My father shook his head no, then put his hands on my shoulders and brought me close to him as if to make sure I was seeing what he wanted me to see. “It’s time to forget about Casper.”
“What if I can’t?”
“Sometimes, if you stop talking about something, you eventually stop thinking about it.” They’d tried that with Jack.
“Does that mean I can’t talk about him?”
“No, you and I can talk about him anytime.” I was glad he said that.

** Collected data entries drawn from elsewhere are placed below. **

Ltac fields_in H :=
  cbn [clk stdout stdin cmd_timer cmd_buffer index
       set_clk set_stdout set_stdin set_cmd_timer set_cmd_buffer set_index] in H.

(** *** One run of the callback, case by case *)

Lemma callback_timeout (cd : cmd_data_t) (w : world S) :
  stdin w = [] -> cmd_timer_callback cd w = Done true w.
Proof. intros Hin. run. now rewrite Hin. Qed.

Lemma callback_backspace_empty (cd : cmd_data_t) (w : world S) c r :
  stdin w = c :: r -> is_backspace c = true -> index w = 0%N ->
  cmd_timer_callback cd w =
    Done true {| clk := clk w;
                 stdout := stdout w ++ [Printf " " []];
                 stdin := r;
                 cmd_timer := cmd_timer w;
                 cmd_buffer := cmd_buffer w;
                 index := index w |}.
Proof.
  intros Hin Hb Hi. run. rewrite Hin. run. rewrite Hb.
  apply N.eqb_eq in Hi. now rewrite Hi.
Qed.

Lemma callback_backspace (cd : cmd_data_t) (w : world S) c r :
  stdin w = c :: r -> is_backspace c = true -> index w <> 0%N ->
  cmd_timer_callback cd w =
    Done true {| clk := clk w;
                 stdout := stdout w ++ [Printf " \b \b" []];
                 stdin := r;
                 cmd_timer := cmd_timer w;
                 cmd_buffer :=
                   <[N.to_nat (index w - 1) := NUL]> (cmd_buffer w);
                 index := (index w - 1)%N |}.
Proof.
  intros Hin Hb Hi. run. rewrite Hin. run. rewrite Hb.
  apply N.eqb_neq in Hi. now rewrite Hi.
Qed.

Lemma callback_newline (cd : cmd_data_t) (w : world S) c r :
  stdin w = c :: r -> is_newline c = true ->
  cmd_timer_callback cd w =
    bind (cmd_data_cmd_execute cd (cmd_buffer w)) (fun _ => after_dispatch)
      (set_stdin r w).
Proof.
  intros Hin Hn. unfold after_dispatch. run. rewrite Hin. run.
  now rewrite (newline_not_backspace c Hn), Hn.
Qed.

Lemma callback_store (cd : cmd_data_t) (w : world S) c r :
  stdin w = c :: r -> is_backspace c = false -> is_newline c = false ->
  (index w < 255)%N ->
  cmd_timer_callback cd w =
    Done true {| clk := clk w;
                 stdout := stdout w;
                 stdin := r;
                 cmd_timer := cmd_timer w;
                 cmd_buffer := <[N.to_nat (index w) := c]> (cmd_buffer w);
                 index := (index w + 1)%N |}.
Proof.
  intros Hin Hb Hn Hi. run. rewrite Hin. run. rewrite Hb, Hn.
  change (256 - 1)%N with 255%N.
  apply N.ltb_lt in Hi. now rewrite Hi.
Qed.

Lemma callback_full (cd : cmd_data_t) (w : world S) c r :
  stdin w = c :: r -> is_backspace c = false -> is_newline c = false ->
  (255 <= index w)%N ->
  cmd_timer_callback cd w = Done true (set_stdin r w).
Proof.
  intros Hin Hb Hn Hi. run. rewrite Hin. run. rewrite Hb, Hn.
  change (256 - 1)%N with 255%N.
  apply N.ltb_ge in Hi. now rewrite Hi.
Qed.

(** *** The buffer stays in order *)

Lemma buffer_ok_boot (s : S) : buffer_ok (boot s).
Proof.
  unfold buffer_ok, boot. fields. split; [apply length_replicate|].
  split; [lia|].
  intros j Hj. apply lookup_replicate_2. lia.
Qed.

Lemma after_dispatch_result (w : world S) :
  after_dispatch w =
    Done true (set_index 0%N (set_cmd_buffer (replicate 256 NUL) w)).
Proof. reflexivity. Qed.

Lemma buffer_ok_cleared (w : world S) :
  buffer_ok (set_index 0%N (set_cmd_buffer (replicate 256 NUL) w)).
Proof.
  unfold buffer_ok. fields. split; [apply length_replicate|].
  split; [lia|].
  intros j Hj. apply lookup_replicate_2. lia.
Qed.
(** * stm32-digit-classifier: the UART framing protocol and the inference
    pipeline of [Core/Src/main.c], as a shallow embedding.

    The program is an STM32F411 firmware.  A host sends the 5-byte token
    START followed by a 28x28 grayscale image (784 bytes); the firmware
    quantizes the image, runs a Cube-AI network on it and answers with the
    index of the largest of the ten output scores.

    Layout of this file:
    - fixed-width integers and the C library functions the code calls;
    - the HAL calls the code makes (a log of calls and the list of
      outstanding receive requests);
    - the inference engine as an interface;
    - the device state, the functions of main.c, the main loop as a
      program-counter machine, interrupts as events;
    - the properties. *)

From Stdlib Require Import ZArith List String Ascii Lia Bool DecimalString.
From stdpp Require Import base tactics list.
Import ListNotations.

Local Open Scope Z_scope.

(** ** Fixed-width integers *)

(** Conversion to [int8_t] (two's complement wrap-around). *)
Definition to_int8 (z : Z) : Z := (z + 128) mod 256 - 128.

Definition is_uint8 (z : Z) : Prop := 0 <= z < 256.
Definition is_int8 (z : Z) : Prop := -128 <= z < 128.

Definition is_uint8b (z : Z) : bool := (0 <=? z) && (z <? 256).

(** ** Constants of main.c *)

Definition IMG_SIZE : nat := 784.
Definition IMG_WIDTH : nat := 28.
Definition IMG_HEIGHT : nat := 28.
Definition NUM_CLASSES : nat := 10.

(** ** The C library *)

Definition CR : ascii := ascii_of_nat 13.
Definition LF : ascii := ascii_of_nat 10.
Definition CRLF : string := String CR (String LF EmptyString).

(** The bytes of a string literal. *)
Definition bytes_of_string (s : string) : list Z :=
  map (fun a => Z.of_nat (nat_of_ascii a)) (list_ascii_of_string s).

(** [memcmp a b n]: the difference of the first pair of bytes that differ
    among the first [n], 0 when there is none. *)
Fixpoint memcmp (a b : list Z) (n : nat) {struct n} : Z :=
  match n with
  | O => 0
  | S n' =>
      match a, b with
      | x :: a', y :: b' => if x =? y then memcmp a' b' n' else x - y
      | _, _ => 0
      end
  end.

(** [snprintf(buf, size, s)] with a format that expands to [s]: at most
    [size - 1] characters are stored. *)
Definition snprintf (size : nat) (s : string) : string :=
  substring 0 (size - 1)%nat s.

(** The expansion of [%d]. *)
Definition fmt_d (z : Z) : string :=
  DecimalString.NilZero.string_of_int (Z.to_int z).

(** ** Quantization: the first loop of ProcessInference

    [for (i = 0; i < IMG_SIZE; i++)
       input_buffer[i] = (int8_t)(img_buffer[i] - 128);] *)

Definition quantize_step (img : list Z) (inp : list Z) (i : nat) : list Z :=
  <[i := to_int8 (img !!! i - 128)]> inp.

Definition quantize (img inp : list Z) : list Z :=
  fold_left (quantize_step img) (seq 0 IMG_SIZE) inp.

(** ** Reduction: the second loop of ProcessInference

    [predicted_class = 0; max_prob = output_buffer[0];
     for (i = 1; i < NUM_CLASSES; i++)
       if (output_buffer[i] > max_prob)
         { max_prob = output_buffer[i]; predicted_class = i; }]

    The loop state is the pair (predicted_class, max_prob). *)

Definition find_max_step (out : list Z) (st : Z * Z) (i : nat) : Z * Z :=
  if out !!! i >? snd st then (Z.of_nat i, out !!! i) else st.

Definition find_max (out : list Z) : Z * Z :=
  fold_left (find_max_step out) (seq 1 (NUM_CLASSES - 1)%nat) (0, out !!! 0%nat).

Definition predicted_class_of (out : list Z) : Z := fst (find_max out).

(** ** Types of main.c *)

Inductive AppState_t : Set :=
| STATE_IDLE
| STATE_WAIT_START
| STATE_RECEIVE_IMAGE
| STATE_PROCESS_IMAGE.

But then he had to add, “Of course, since it’s not a subject I’m particularly fond of discussing, you might want to consider why you’re so determined to bring it up.” He took his hand off my shoulder.
“What do you mean?”
“Just don’t bring it up in front of your mother.”
“How come?” I knew why, but I wanted to hear what he’d say.
“It distresses her.” I had suspected she and Casper had something in common.